Non-local formulation of ghost-free bigravity theory

TL;DR

This paper demonstrates how a non-local extension of General Relativity, involving the Weyl tensor and inverse d'Alembertian operator, naturally arises from ghost-free bigravity theory when expanded around Minkowski space.

Contribution

It shows that non-local modifications of gravity can emerge from a consistent ghost-free bigravity model at the classical level.

Findings

The remaining metric is governed by Einstein-Hilbert plus a non-local Weyl tensor term.

The non-local term involves the inverse d'Alembertian operator acting on the Weyl tensor.

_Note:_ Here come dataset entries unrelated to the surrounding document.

(** * nuxt-scroll-restoration: the scroll-restoration plugin, embedded in Rocq

    The development follows the plugin body (the function given to
    [defineNuxtPlugin]) and the option defaults of [src/module.ts].

    - JavaScript values that can live in [history.state] are the inductive
      type [value]; objects are finite maps from property names to values.
    - The closure variables of the plugin ([isMounted], [poppedState],
      [timeoutHandle], [scrollBarWidth]) and the parts of the browser the
      plugin talks to (clock, pending timers, viewport readings, the
      session history, the log of calls to native primitives) are the
      fields of the record [World].
    - Handlers that cannot throw are functions [World -> World]; the two
      history wrappers can throw and live in the monad [M].
    - Pixel and millisecond quantities that the code knows to be finite
      numbers are integers ([Z]).
    - The [debug] helper only writes to the console; its calls are left
      out. *)

From Stdlib Require Import ZArith Lia.
From stdpp Require Import base option list strings gmap fin_maps pretty.

Set Warnings "-register-all".

Local Open Scope string_scope.
Local Open Scope list_scope.
Local Open Scope Z_scope.

(** ** JavaScript values *)

Module Js.

(** A JavaScript number: a finite one, or one of the three that
    [Number.isFinite] rejects. *)
Inductive num : Type :=
  | Fin (z : Z)
  | NaN
  | PosInf
  | NegInf.

(** The values a history entry's state can hold (what the structured clone
    algorithm keeps): primitives and plain objects. *)
Inductive value : Type :=
  | VUndefined
  | VNull
  | VBool (b : bool)
  | VNum (n : num)
  | VStr (s : string)
  | VObj (fields : gmap string value).

(** [Number.isFinite(v)]: no coercion, true exactly on finite numbers. *)
Definition isFinite (v : value) : bool :=
  match v with
  | VNum (Fin _) => true
  | _ => false
  end.

(** ToBoolean, as used by [&&], [||] and [if]. *)
Definition truthy (v : value) : bool :=
  match v with
  | VUndefined | VNull => false
  | VBool b => b
  | VNum (Fin z) => negb (Z.eqb z 0)
  | VNum NaN => false
  | VNum _ => true
  | VStr s => negb (String.eqb s "")
  | VObj _ => true
  end.

(** [a || b]. *)
Definition or_else (a b : value) : value := if truthy a then a else b.

(** The characters of a string as one-character strings. *)
Fixpoint chars (s : string) : list string :=
  match s with
  | EmptyString => []
  | String c r => String c EmptyString :: chars r
  end.

(** The own enumerable properties of a value, i.e. what [Object.assign]
    copies from a source: the fields of an object, the indexed characters of
    a string, nothing for the other primitives, and nothing for [null] and
    [undefined] (which [Object.assign] skips). *)
Definition own_props (v : value) : gmap string value :=
  match v with
  | VObj m => m
  | VStr s => list_to_map (imap (fun i c => (pretty i, VStr c)) (chars s))
  | _ => ∅
  end.

(** [Object.assign({}, state, { __scrollX: sx, __scrollY: sy })]. *)
Definition assign_scroll (state sx sy : value) : value :=
  VObj (<["__scrollY" := sy]> (<["__scrollX" := sx]> (own_props state))).

(** Property read [v.k] for a data property [k]. Reading from [null] or
    [undefined] is a TypeError ([None]); an absent property reads as
    [undefined]. The members that primitives inherit from their prototypes
    are functions and are not values of this model. *)
Definition get_prop (v : value) (k : string) : option value :=
  match v with
  | VUndefined | VNull => None
  | VStr s =>
      if String.eqb k "length" then Some (VNum (Fin (Z.of_nat (String.length s))))
      else Some (default VUndefined (own_props v !! k))
  | _ => Some (default VUndefined (own_props v !! k))
  end.

End Js.

(** ** Module options ([src/types.ts], [src/module.ts]) *)

Module Config.

(** [ScrollRestorationOptions]: every field is optional. *)
Record ScrollRestorationOptions : Type := mkOptions {
  scrollRestorationTimeoutMs : option Z;
  tryToScrollIntervalMs : option Z;
  debug : option bool
}.

(** The [defaults] block of [defineNuxtModule]. *)
Definition defaults : ScrollRestorationOptions :=
  {| scrollRestorationTimeoutMs := Some 3000;
     tryToScrollIntervalMs := Some 50;
     debug := Some false |}.

(** What [setup] receives as [options]: the user's [scrollRestoration] block
    with every field the user left out taken from [defaults]. *)
Definition resolve_options (user : option ScrollRestorationOptions)
  : ScrollRestorationOptions :=
  match user with
  | None => defaults
  | Some u =>
      {| scrollRestorationTimeoutMs :=
           from_option Some (scrollRestorationTimeoutMs defaults) (scrollRestorationTimeoutMs u);
         tryToScrollIntervalMs :=
           from_option Some (tryToScrollIntervalMs defaults) (tryToScrollIntervalMs u);
         debug := from_option Some (debug defaults) (debug u) |}
  end.

(** [setup]: the value stored in [runtimeConfig.public.scrollRestoration]. *)
Definition setup (options : ScrollRestorationOptions)
  : option ScrollRestorationOptions :=
  Some {| scrollRestorationTimeoutMs := scrollRestorationTimeoutMs options;
          tryToScrollIntervalMs := tryToScrollIntervalMs options;
          debug := debug options |}.

(** [n || d] for an optional number [n]: [undefined] and [0] are falsy. *)
Definition num_or (n : option Z) (d : Z) : Z :=
  match n with
  | Some z => if Z.eqb z 0 then d else z
  | None => d
  end.

(** [const config = useRuntimeConfig().public.scrollRestoration || {}]. *)
Definition plugin_config (rc : option ScrollRestorationOptions)
  : ScrollRestorationOptions :=
  match rc with
  | Some c => c
  | None => {| scrollRestorationTimeoutMs := None;
               tryToScrollIntervalMs := None;
               debug := None |}
  end.

(** [config.scrollRestorationTimeoutMs || 3000]. *)
Definition SCROLL_RESTORATION_TIMEOUT_MS (rc : option ScrollRestorationOptions) : Z :=
  num_or (scrollRestorationTimeoutMs (plugin_config rc)) 3000.

(** [config.tryToScrollIntervalMs || 50]. *)
Definition TRY_TO_SCROLL_INTERVAL_MS (rc : option ScrollRestorationOptions) : Z :=
  num_or (tryToScrollIntervalMs (plugin_config rc)) 50.

(** [config.debug || false]. *)
Definition DEBUG (rc : option ScrollRestorationOptions) : bool :=
  match debug (plugin_config rc) with
  | Some b => b
  | None => false
  end.

End Config.

(** ** The browser and the plugin's closure variables *)

Import Js.

(** The DOM readings the plugin takes. It never writes them: they change
    only when the environment (layout, the user, the browser's reaction to a
    scroll command) changes them. *)
Record Dom : Type := mkDom {
  scrollX : Z;                 (* window.scrollX *)
  scrollY : Z;                 (* window.scrollY *)
  innerWidth : Z;              (* window.innerWidth *)
  innerHeight : Z;             (* window.innerHeight *)
  body_scrollWidth : Z;
  body_offsetWidth : Z;
  html_clientWidth : Z;
  html_scrollWidth : Z;
  html_offsetWidth : Z;
  body_scrollHeight : Z;
  body_offsetHeight : Z;
  html_clientHeight : Z;
  html_scrollHeight : Z;
  html_offsetHeight : Z;
  probe_widthNoScroll : Z;     (* outer.offsetWidth of the probe element *)
  probe_widthWithScroll : Z    (* inner.offsetWidth once overflow is "scroll" *)
}.

(** [type ScrollTarget]. *)
Record ScrollTarget : Type := mkTarget {
  x : Z;
  y : Z;
  latestTimeToTry : Z
}.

The derivation is valid to quadratic order in perturbations and all orders in derivatives.

Abstract

We study the ghost-free bimetric theory of Hassan and Rosen, with parameters $\beta_i$ such that a flat Minkowski solution exists for both metrics. We show that, expanding around this solution and eliminating one of the two metrics with its own equation of motion, the remaining metric is governed by the Einstein-Hilbert action plus a non-local term proportional to $W_{\mu\nu\rho\sigma} (\Box-m^2)^{-1}W^{\mu\nu\rho\sigma}$, where $W_{\mu\nu\rho\sigma}$ is the Weyl tensor. The result is valid to quadratic order in the metric perturbation and to all orders in the derivative expansion. This example shows, in a simple setting, how such non-local extensions of GR can emerge from an underlying consistent theory, at the purely classical level.